Who should be especially fast about this

The rule applies to everyone. But several groups walk in with a much higher baseline risk that any new symptom reflects a tear, and the threshold for "same day or sooner" should be reflexive:

  • Anyone seriously nearsighted — glasses prescriptions stronger than about -6 diopters, or what your eye doctor has called "high myopia." Detachment risk in this group runs roughly 39 times the risk of someone without myopia, and risk climbs sharply with each additional diopter. The eyes are physically elongated, which puts the retina under more tension.
  • Anyone who has had cataract surgery, even years ago. Lifetime detachment risk is several times higher after lens replacement and stays elevated for decades.
  • Anyone who has had a detachment in the other eye. Lifetime risk in the fellow eye is around 10% over ten years Mitry 2011. You already know the drill; the second eye is when it matters most.
  • Anyone with a family history of retinal detachment, or with Stickler, Marfan, or Wagner syndrome, or with lattice degeneration noted on a previous eye exam.
  • Anyone who has had a serious eye injury in the last weeks to months — direct blow to the eye, severe whiplash, sports impact. Tears from trauma can present immediately or delay by weeks.
  • Anyone in their fifties through seventies — the peak window when the vitreous gel is finishing its lifetime separation from the retina.

If you are in one of those groups and you are still on the fence about whether your floaters are "really" new, the answer is to get the exam.

Where this goes wrong in practice

The standard failure mode is not in the medicine — it is in the gap between the symptom and the appointment. A few patterns the chart-review studies keep finding:

  • The symptoms started Friday evening. People wait the weekend, the curtain advances, the Monday visit finds a macula already off. If it is the weekend, it is the emergency department, not a Monday slot.
  • Primary care got called first. A general practitioner cannot do the exam that matters and the triage often understates the urgency. Skip the layer; call ophthalmology or go to the ED directly.
  • The first exam was incomplete. If there is enough blood in the vitreous to obscure the view, the doctor needs an ultrasound of the eye that visit and a re-examination within days as the blood clears; the underlying tear rate in that situation is roughly 60% Hollands 2009. Make sure a re-examination is on the books before you leave.
  • The first exam was clean and the patient never returned.

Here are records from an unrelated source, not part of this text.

(** **** Extra X1: when the generator raises *)

(** X1. For grid dimensions that NumPy takes and ACS sizes on which the
    floats of the bounds are exact (and memory permitting), the generator
    raises exactly in two cases: [ValueError] when a grid dimension is
    negative, and [ZeroDivisionError] when, on a grid without negative
    dimension, some cell off the ACS rectangle meets a zero divisor ([Ry]
    is zero, or its first residue is zero and [Rz] is zero).  In particular
    it never raises [IndexError]. *)
Theorem grappa3D_pattern_raises
    (ky_dim kz_dim Ry Rz : Z) (ACSdim : Z * Z) (e : exn) :
  int32 ky_dim -> int32 kz_dim ->
  float_exact ACSdim.1 -> float_exact ACSdim.2 ->
  grappa3D_pattern (ky_dim, kz_dim) Ry Rz ACSdim = Raise e <->
  (e = ValueError /\ (ky_dim < 0 \/ kz_dim < 0)) \/
  (e = ZeroDivisionError /\ 0 <= ky_dim /\ 0 <= kz_dim /\
   exists ky kz, 1 <= ky <= ky_dim /\ 1 <= kz <= kz_dim /\
     divides_by_zero Ry Rz
       (acs_lo ky_dim ACSdim.1) (acs_hi ky_dim ACSdim.1)
       (acs_lo kz_dim ACSdim.2) (acs_hi kz_dim ACSdim.2) ky kz = true).
Proof.
  intros _ _ _ _.
  destruct (decide (ky_dim < 0 \/ kz_dim < 0)) as [Hneg|Hpos].
  { rewrite grappa3D_pattern_negative_grid by done. split.
    - intros [= <-]. by left.
    - intros [[-> _]|(_ & ? & ? & _)]; [done|lia]. }
  assert (0 <= ky_dim /\ 0 <= kz_dim) as [Hky Hkz] by lia.
  destruct (decide (Ry = 0 \/ Rz = 0)) as [Hzero|Hnz].
  - destruct (grappa3D_pattern_zero ky_dim kz_dim Ry Rz ACSdim Hky Hkz Hzero)
      as [_ ->].
    destruct (existsb _ _) eqn:Hex.
    + apply existsb_grid in Hex. split.
      * intros [= <-]. right. by split_and!.
      * intros [[_ ?]|[-> _]]; [lia|done].
    + split; [done|]. intros [[_ ?]|(_ & _ & _ & Hcell)]; [lia|].
      apply existsb_grid in Hcell. congruence.
  - destruct (grappa3D_pattern_total ky_dim kz_dim Ry Rz ACSdim Hky Hkz)
      as [r ->]; [tauto..|].
    split; [done|].
    intros [[_ ?]|(_ & _ & _ & ky & kz & _ & _ & Hcell)]; [lia|].
    rewrite divides_by_zero_nonzero in Hcell by tauto. done.
Qed.

Lemma grappa3D_pattern_raises_witness :
  grappa3D_pattern (8, 8) 2 0 (4, 4) = Raise ZeroDivisionError <->
  (ZeroDivisionError = ValueError /\ (8 < 0 \/ 8 < 0)) \/
  (ZeroDivisionError = ZeroDivisionError /\ 0 <= 8 /\ 0 <= 8 /\
   exists ky kz, 1 <= ky <= 8 /\ 1 <= kz <= 8 /\
     divides_by_zero 2 0 (acs_lo 8 4) (acs_hi 8 4) (acs_lo 8 4) (acs_hi 8 4)
                     ky kz = true).
Proof.
  apply (grappa3D_pattern_raises 8 8 2 0 (4, 4) ZeroDivisionError);
    unfold int32, float_exact; simpl; lia.
Defined.

(** **** Extra X2: what a returned mask and sample list look like *)

Lemma size_shaped (ny nz : nat) (m : ndarray) :
  shaped ny nz m -> size m = Z.of_nat ny * Z.of_nat nz.
Proof.
  intros [<- Hrows]. unfold size.
  induction Hrows as [|row m Hrow _ IH]; [done|].
  cbn [sum_list_with length]. rewrite Hrow. lia.
Qed.

Lemma count_nonzero_le_size (m : ndarray) : count_nonzero m <= size m.
Proof.
  unfold count_nonzero, size. apply inj_le.
  induction m as [|row m IH]; [done|].
  cbn [sum_list_with]. pose proof (length_filter (fun b => b = true) row).
  unfold count_true at 1. lia.
Qed.

Lemma lex_lt_NoDup (l : list (Z * Z)) : StronglySorted lex_lt l -> NoDup l.
Proof.
  induction 1 as [|p l _ IH Hp]; constructor; [|done].
  intros Hin. apply (proj1 (Forall_forall _ _) Hp) in Hin.
  unfold lex_lt in Hin. lia.
Qed.

Lemma centred_inj (ky_dim kz_dim : Z) : Inj (=) (=) (centred ky_dim kz_dim).
Proof.
  intros [a b] [c d]. unfold centred. simpl. intros [= H1 H2].
  f_equal; lia.
Qed.

(** X2. Whatever the input (valid or not), when the generator returns a
    mask and a sample list, the mask has [ky_dim] rows of [kz_dim] cells
    ([mask.size = ky_dim * kz_dim]), the sample list is the centred
    row-major scan of the true cells, strictly increasing, and its length is
    [count_nonzero(mask)], at most [ky_dim * kz_dim]. *)
Theorem grappa3D_pattern_returns_scan
    (ky_dim kz_dim Ry Rz : Z) (ACSdim : Z * Z)
    (mask : ndarray) (samples : list (Z * Z)) :
  grappa3D_pattern (ky_dim, kz_dim) Ry Rz ACSdim = Ok (mask, samples) ->
  Z.of_nat (length mask) = ky_dim /\
  Forall (fun row => Z.of_nat (length row) = kz_dim) mask /\
  size mask = ky_dim * kz_dim /\
  samples
  = (fun p => (p.1 - ky_dim / 2, p.2 - kz_dim / 2))
      <$> filter (fun p => getitem mask p.1 p.2 = Ok true)
                 (row_major ky_dim kz_dim) /\
  StronglySorted lex_lt samples /\
  Z.of_nat (length samples) = count_nonzero mask /\
  count_nonzero mask <= ky_dim * kz_dim.
Proof.
  intros Hrun.
  destruct (grappa3D_pattern_Ok_inv _ _ _ _ _ _ _ Hrun)
    as ([Hky Hkz] & Hmask & ->).
  pose proof (size_shaped _ _ mask Hmask) as Hsize.
  rewrite !Z2Nat.id in Hsize by done.
  pose proof (length_sampled_row_major _ _ mask Hmask) as Hcount.
  rewrite !Z2Nat.id in Hcount by done.
  pose proof (count_nonzero_le_size mask).
  destruct Hmask as [Hlen Hrows]. split_and!.
  - lia.
  - apply (Forall_impl _ _ _ Hrows). intros row ->. lia.
  - done.
  - done.
  - apply (StronglySorted_fmap _ lex_lt); [apply centred_lex_lt|].
    apply StronglySorted_filter, row_major_sorted.
  - by rewrite length_fmap.
  - lia.
Qed.

Lemma grappa3D_pattern_returns_scan_witness :
  Z.of_nat (length (replicate 7 (replicate 8 false)
                    ++ [replicate 7 false ++ [true]])) = 8 /\
  Forall (fun row => Z.of_nat (length row) = 8)
         (replicate 7 (replicate 8 false) ++ [replicate 7 false ++ [true]]) /\
  size (replicate 7 (replicate 8 false) ++ [replicate 7 false ++ [true]])
  = 8 * 8 /\
  [(3, 3)]
  = (fun p => (p.1 - 8 / 2, p.2 - 8 / 2))
      <$> filter (fun p =>
                    getitem (replicate 7 (replicate 8 false)
                             ++ [replicate 7 false ++ [true]]) p.1 p.2
                    = Ok true)
                 (row_major 8 8) /\
  StronglySorted lex_lt [(3, 3)] /\
  Z.of_nat (length [(3, 3)])
  = count_nonzero (replicate 7 (replicate 8 false)
                   ++ [replicate 7 false ++ [true]]) /\
  count_nonzero (replicate 7 (replicate 8 false)
                 ++ [replicate 7 false ++ [true]]) <= 8 * 8.
Proof.
  apply (grappa3D_pattern_returns_scan 8 8 2 2 (10, 10)).
  vm_compute. reflexivity.
Defined.

(** **** Extra X3: the samples give the mask back *)

(** X3. When the generator returns, the sample list has no repeated entry
    and decides the mask: the cell at a 0-based index [(ky, kz)] of the grid
    is true iff its centred pair is in the list. *)
Theorem grappa3D_pattern_samples_decide_mask
    (ky_dim kz_dim Ry Rz : Z) (ACSdim : Z * Z)
    (mask : ndarray) (samples : list (Z * Z)) :
  grappa3D_pattern (ky_dim, kz_dim) Ry Rz ACSdim = Ok (mask, samples) ->
  NoDup samples /\
  forall ky kz, 0 <= ky < ky_dim -> 0 <= kz < kz_dim ->
    (getitem mask ky kz = Ok true
     <-> (ky - ky_dim / 2, kz - kz_dim / 2) ∈ samples) /\
    (getitem mask ky kz = Ok false
     <-> (ky - ky_dim / 2, kz - kz_dim / 2) ∉ samples).
Proof.
  intros Hrun.
  destruct (grappa3D_pattern_Ok_inv _ _ _ _ _ _ _ Hrun)
    as ([Hky Hkz] & Hmask & ->).
  split.
  - apply lex_lt_NoDup, (StronglySorted_fmap _ lex_lt); [apply centred_lex_lt|].
    apply StronglySorted_filter, row_major_sorted.
  - intros ky kz Hy Hz.
    assert (centred ky_dim kz_dim (ky, kz)
              ∈ centred ky_dim kz_dim <$>
                  filter (sampled mask) (row_major ky_dim kz_dim)
            <-> getitem mask ky kz = Ok true) as Hin.
    { rewrite (list_elem_of_fmap_inj _ (Inj0 := centred_inj ky_dim kz_dim)).
      rewrite list_elem_of_filter, elem_of_row_major. unfold sampled. simpl.
      tauto. }
    change (ky - ky_dim / 2, kz - kz_dim / 2)
      with (centred ky_dim kz_dim (ky, kz)).
    rewrite Hin. split; [done|].
    rewrite (getitem_cell _ _ mask ky kz Hmask) by (rewrite Z2Nat.id; lia).
    destruct (cell mask _ _); split; congruence.
Qed.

Roughly 1 in 50 acute presentations develops a tear in the following weeks even after a clean first look Coffee 2007, AAO PPP 2025. The four-to-six-week follow-up is not optional, and any new symptom resets the clock.
  • The symptoms were dismissed as a migraine by the patient or the clinician without checking which eye they were in. Cover-each-eye test, every time.

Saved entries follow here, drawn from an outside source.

(** * The event player, watch dog, test block and selection validator of
    orion-core, embedded from [src/serve/event/Player.js],
    [src/serve/orion.js] and [src/serve/future/Component.js].

    JavaScript objects that are shared and mutated (playables, wrapped
    elements, watch dogs) live in stores addressed by index; every method
    is a function from the state before the call to the state after it.
    What the program does to the outside (events fired on the player,
    DOM events handed to the injector, user callbacks invoked) is
    appended to a trace. *)

From Stdlib Require Import ZArith Lia Bool.
From stdpp Require Import base list strings.

Open Scope Z_scope.

(** ** JavaScript truthiness of the values the code tests *)

Definition truthyZ (z : Z) : bool := negb (z =? 0).

Definition truthyOptZ (o : option Z) : bool :=
  match o with Some z => truthyZ z | None => false end.

Definition truthyStr (s : string) : bool :=
  match s with EmptyString => false | _ => true end.

Definition isSome {A} (o : option A) : bool :=
  match o with Some _ => true | None => false end.

(** [a || b] on optional numbers: the first operand when it is truthy. *)
Definition orZ (a : option Z) (b : option Z) : option Z :=
  if truthyOptZ a then a else b.

(** ** ST.options *)

Record Options := mkOptions {
  opt_timeout : Z;
  opt_handleExceptions : bool
}.

(** ** The host scheduler

    Modelled from the spec: [ST.defer] and [ST.deferCancel] are not part
    of the sources; section 6 gives the contract [defer(fn, delayMs) ->
    cancelHandle], [cancel(cancelHandle)].  A handle is a positive
    number, as the callers' tests [timerId > 0] and [if (eventTimer)]
    expect; the host numbers its timers one after the other. *)

Section HostScheduler.
Context {A : Type}.

Record Timer := mkTimer {
  timer_id : Z;
  timer_delay : Z;
  timer_action : A
}.

Record Host := mkHost {
  next_timer : positive;
  timers : list Timer
}.

Definition host0 : Host := mkHost 1%positive [].

Definition defer (fn : A) (ms : Z) (h : Host) : Z * Host :=
  (Z.pos (next_timer h),
   mkHost (Pos.succ (next_timer h))
          (timers h ++ [mkTimer (Z.pos (next_timer h)) ms fn])).

Definition deferCancel (id : Z) (h : Host) : Host :=
  mkHost (next_timer h)
         (filter (fun t => timer_id t <> id) (timers h)).

Definition pendingTimer (id : Z) (h : Host) : option Timer :=
  find (fun t => timer_id t =? id) (timers h).

(** The host runs a deferred function: the timer leaves the host. *)
Definition hostFires (id : Z) (h : Host) : option (A * Host) :=
  match pendingTimer id h with
  | Some t => Some (timer_action t, deferCancel id h)
  | None => None
  end.

(** ** ST.timeout and ST.doTimeout (orion.js) *)

(** The function [ST.timeout] returns: [ST.emptyFn], or the [cancelFn]
    of [ST.doTimeout] with its [timerId] and [timeout] properties. *)
Inductive TimerFn :=
| emptyFn
| cancelFn (timerId : Z) (timeout : Z).

Definition ST_doTimeout (fn : A) (ms : Z) (h : Host) : TimerFn * Host :=
  let '(id, h') := defer fn ms h in (cancelFn id ms, h').

Definition ST_timeout (o : Options) (fn : A) (millisec : option Z) (h : Host)
  : TimerFn * Host :=
  let ms := opt_timeout o in
  let ms := match millisec with
            | Some m => if negb (ms =? 0) then m else ms
            | None => ms
            end in
  if truthyZ ms then ST_doTimeout fn ms h else (emptyFn, h).

(** Calling the function that [ST.timeout] returned. *)
Definition callTimerFn (t : TimerFn) (h : Host) : Host :=
  match t with
  | emptyFn => h
  | cancelFn id _ => if 0 <? id then deferCancel id h else h
  end.

Definition timerFn_timeout (t : TimerFn) : option Z :=
  match t with emptyFn => None | cancelFn _ ms => Some ms end.

End HostScheduler.

Arguments Timer : clear implicits.
Arguments Host : clear implicits.

(** ** ST.WatchDog (orion.js) *)

(** What a watch dog passes to its callback: [null] from [done], an
    error from [fail], or the time-out message of [onTick].  The message
    text divides the time-out by 1000; the number and whether the hint
    about a forgotten [done()] is appended are kept instead. *)
Inductive WdArg :=
| wd_null
| wd_error (message : string)
| wd_timed_out (timeout : option Z) (hint : bool).

Definition truthyArg (e : WdArg) : bool :=
  match e with wd_null => false | _ => true end.

Section WatchDog.
Context {A C S : Type}.
Variable opts : Options.
(** The deferred function [me.onTick] bound to this watch dog. *)
Variable tick : A.

Record WatchDog := mkWatchDog {
  wd_callback : option C;
  wd_scope : option S;
  wd_timer : option TimerFn;
  wd_timeout : option Z
}.

(** A callback invocation the watch dog performs: [callback.call(scope
    || me, e)]. *)
Definition Invocation : Type := C * WdArg.

Definition wd_cancel (w : WatchDog) (h : Host A) : WatchDog * Host A :=
  match wd_timer w with
  | Some t => (mkWatchDog (wd_callback w) (wd_scope w) None None,
               callTimerFn t h)
  | None => (w, h)
  end.

Definition wd_destroy (w : WatchDog) (h : Host A) : WatchDog * Host A :=
  let '(w1, h1) := wd_cancel w h in
  (mkWatchDog None None (wd_timer w1) (wd_timeout w1), h1).

Definition wd_fire (e : WdArg) (w : WatchDog) (h : Host A)
  : WatchDog * Host A * option Invocation :=
  let callback := wd_callback w in
  let '(w1, h1) := wd_cancel w h in
  match callback with
  | Some cb => (mkWatchDog None (wd_scope w1) (wd_timer w1) (wd_timeout w1),
                h1, Some (cb, e))
  | None => (w1, h1, None)
  end.

Definition wd_onTick (w : WatchDog) (h : Host A)
  : WatchDog * Host A * option Invocation :=
  let hasTimeout := truthyOptZ (wd_timeout w) in
  match wd_timer w with
  | Some t =>
      let timeout := orZ (wd_timeout w) (timerFn_timeout t) in
      let w1 := mkWatchDog (wd_callback w) (wd_scope w) None None in
      wd_fire (wd_timed_out timeout (negb hasTimeout)) w1 h
  | None => (w, h, None)
  end.

Definition wd_set (timeout : option Z) (w : WatchDog) (h : Host A)
  : WatchDog * Host A :=
  let '(w1, h1) := wd_cancel w h in
  let '(t, h2) := ST_timeout opts tick timeout h1 in
  (mkWatchDog (wd_callback w1) (wd_scope w1) (Some t) timeout, h2).

(** [me.done] and [me.fail], the functions handed to user code. *)
Definition wd_done (w : WatchDog) (h : Host A) := wd_fire wd_null w h.

(** [e] is [None] for a missing or falsy argument, which [fail] replaces
    by [new Error('Test failed')]. *)
Definition wd_fail (e : option string) (w : WatchDog) (h : Host A) :=
  wd_fire (wd_error (default "Test failed" e)) w h.

(** The constructor; no adapter [init] hook is installed. *)
Definition newWatchDog (callback : C) (scope : option S) (timeout : option Z)
  (h : Host A) : WatchDog * Host A :=
  wd_set timeout (mkWatchDog (Some callback) scope None None) h.

(** What may happen to a watch dog once it is constructed: user code
    calls [done] or [fail], the host runs the deferred [onTick] of timer
    [id], the owner calls [destroy]. *)
Inductive WdOp :=
| wo_done
| wo_fail (e : option string)
| wo_tick (id : Z)
| wo_destroy.

Definition wdStep (op : WdOp) (w : WatchDog) (h : Host A)
  : WatchDog * Host A * option Invocation :=
  match op with
  | wo_done => wd_done w h
  | wo_fail e => wd_fail e w h
  | wo_tick id =>
      match hostFires id h with
      | Some (_, h') => wd_onTick w h'
      | None => (w, h, None)
      end
  | wo_destroy => let '(w', h') := wd_destroy w h in (w', h', None)
  end.

(** The callback invocations of a sequence of operations, in order. *)
Fixpoint wdRun (ops : list WdOp) (w : WatchDog) (h : Host A)
  : list Invocation :=
  match ops with
  | [] => []
  | op :: rest =>
      let '(w', h', invocation) := wdStep op w h in
      match invocation with
      | Some i => i :: wdRun rest w' h'
      | None => wdRun rest w' h'
      end
  end.

(** Whichever of [done], [fail] and the tick of the armed timer comes
    first invokes the callback and leaves neither callback nor timer. *)
Definition firstReport (w0 : WatchDog) (op : WdOp) : Prop :=
  match op with
  | wo_done | wo_fail _ => True
  | wo_tick id => exists ms, wd_timer w0 = Some (cancelFn id ms)
  | wo_destroy => False
  end.

(** What the callback is given. *)
Definition reportArg (w0 : WatchDog) (op : WdOp) : WdArg :=
  match op with
  | wo_fail e => wd_error (default "Test failed" e)
  | wo_tick _ =>
      wd_timed_out (orZ (wd_timeout w0)
                        (match wd_timer w0 with
                         | Some t => timerFn_timeout t
                         | None => None
                         end))
                   (negb (truthyOptZ (wd_timeout w0)))
  | _ => wd_null
  end.

End WatchDog.

Arguments WatchDog : clear implicits.

(** ** The selection validator (future/Component.js) *)

Inductive SelType :=
| sel_all | sel_id | sel_index | sel_range | sel_query
| sel_other.   (* any other value of [type], or none *)

Inductive SelMode :=
| mode_select
| mode_other.  (* 'deselect', and whatever else is not 'select' *)

Section Selection.
(** Records are compared by identity ([indexOf]); [K] are record ids and
    [V] the values of record properties. *)
Context {R K V : Type} `{EqDecision R} `{EqDecision V}.

(** The component's store.  The Ext JS store is a collaborator outside
    the sources; its methods are taken as they are called. *)
Record Store := mkStore {
  getById : K -> option R;
  getAt : Z -> option R;
  getRange : option Z -> option Z -> list R;
  each : list R;                       (* the records [store.each] visits *)
  get : R -> string -> option V
}.

Record SelConfig := mkSelConfig {
  sel_type : SelType;
  sel_ids : option (list K);
  sel_indexes : option (list Z);
  sel_start : option Z;
  sel_end : option Z;
  sel_propertyName : string;
  sel_propertyValue : option V;
  sel_mode : SelMode
}.

(** The loop of the 'id' and 'index' cases: found records are pushed,
    missing ones skipped. *)
Fixpoint lookupAll {I} (fn : I -> option R) (items : list I) : list R :=
  match items with
  | [] => []
  | i :: rest =>
      match fn i with
      | Some record => record :: lookupAll fn rest
      | None => lookupAll fn rest
      end
  end.

(** The callback of [store.each] in the 'query' case: [value !==
    undefined && value === propertyValue]. *)
Fixpoint queryAll (store : Store) (propertyName : string)
  (propertyValue : option V) (visited : list R) : list R :=
  match visited with
  | [] => []
  | record :: rest =>
      match get store record propertyName with
      | Some value =>
          if bool_decide (propertyValue = Some value)
          then record :: queryAll store propertyName propertyValue rest
          else queryAll store propertyName propertyValue rest
      | None => queryAll store propertyName propertyValue rest
      end
  end.

(** [_getRecords]; [None] is the TypeError of [items.length] when the
    list the type asks for is missing. *)
Definition getRecords (store : Store) (options : SelConfig) : option (list R) :=
  match sel_type options with
  | sel_all => Some (getRange store None None)
  | sel_id =>
      match sel_ids options with
      | Some items => Some (lookupAll (getById store) items)
      | None => None
      end
  | sel_index =>
      match sel_indexes options with
      | Some items => Some (lookupAll (getAt store) items)
      | None => None
      end
  | sel_range => Some (getRange store (sel_start options) (sel_end options))
  | sel_query =>
      Some (queryAll store (sel_propertyName options)
                      (sel_propertyValue options) (each store))
  | sel_other => Some []
  end.

(** [(config.ids && config.ids.length) || (config.indexes &&
    config.indexes.length)]: a number, or [None] for [undefined]. *)
Definition expectedLength (config : SelConfig) : option nat :=
  match sel_ids config with
  | Some ((_ :: _) as ids) => Some (length ids)
  | _ => match sel_indexes config with
         | Some indexes => Some (length indexes)
         | None => None
         end
  end.

(** The counting loop over [records]. *)
Fixpoint countSelected (selections records : list R) : nat :=
  match records with
  | [] => 0%nat
  | r :: rest =>
      if bool_decide (r ∈ selections)
      then S (countSelected selections rest)
      else countSelected selections rest
  end.

(** Whether the abort test [ST.isNumber(expectedLength) && expectedLength
    !== len] holds. *)
Definition lengthMismatch (config : SelConfig) (len : nat) : bool :=
  match expectedLength config with
  | Some n => negb (n =? len)%nat
  | None => false
  end.

Definition validateSelections (store : Store) (selections : list R)
  (config : SelConfig) : option bool :=
  match getRecords store config with
  | None => None
  | Some records =>
      let useLength := match sel_mode config with
                       | mode_select => true
                       | mode_other => false
                       end in
      let len := length records in
      if lengthMismatch config len then Some false
      else Some (countSelected selections records =?
                 (if useLength then len else 0))%nat
  end.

Related topics worth knowing about: routine dilated eye exams (how often to get one, and what the eye doctor looks for during them); high myopia and what it does to the back of the eye over time; the difference between the three kinds of retinal detachment and which one this entry is about (rhegmatogenous, the one started by a tear); and what an actual detachment repair looks like — scleral buckle, pneumatic retinopexy, vitrectomy — for the reader who wants to know what they would be walking into if it came to that.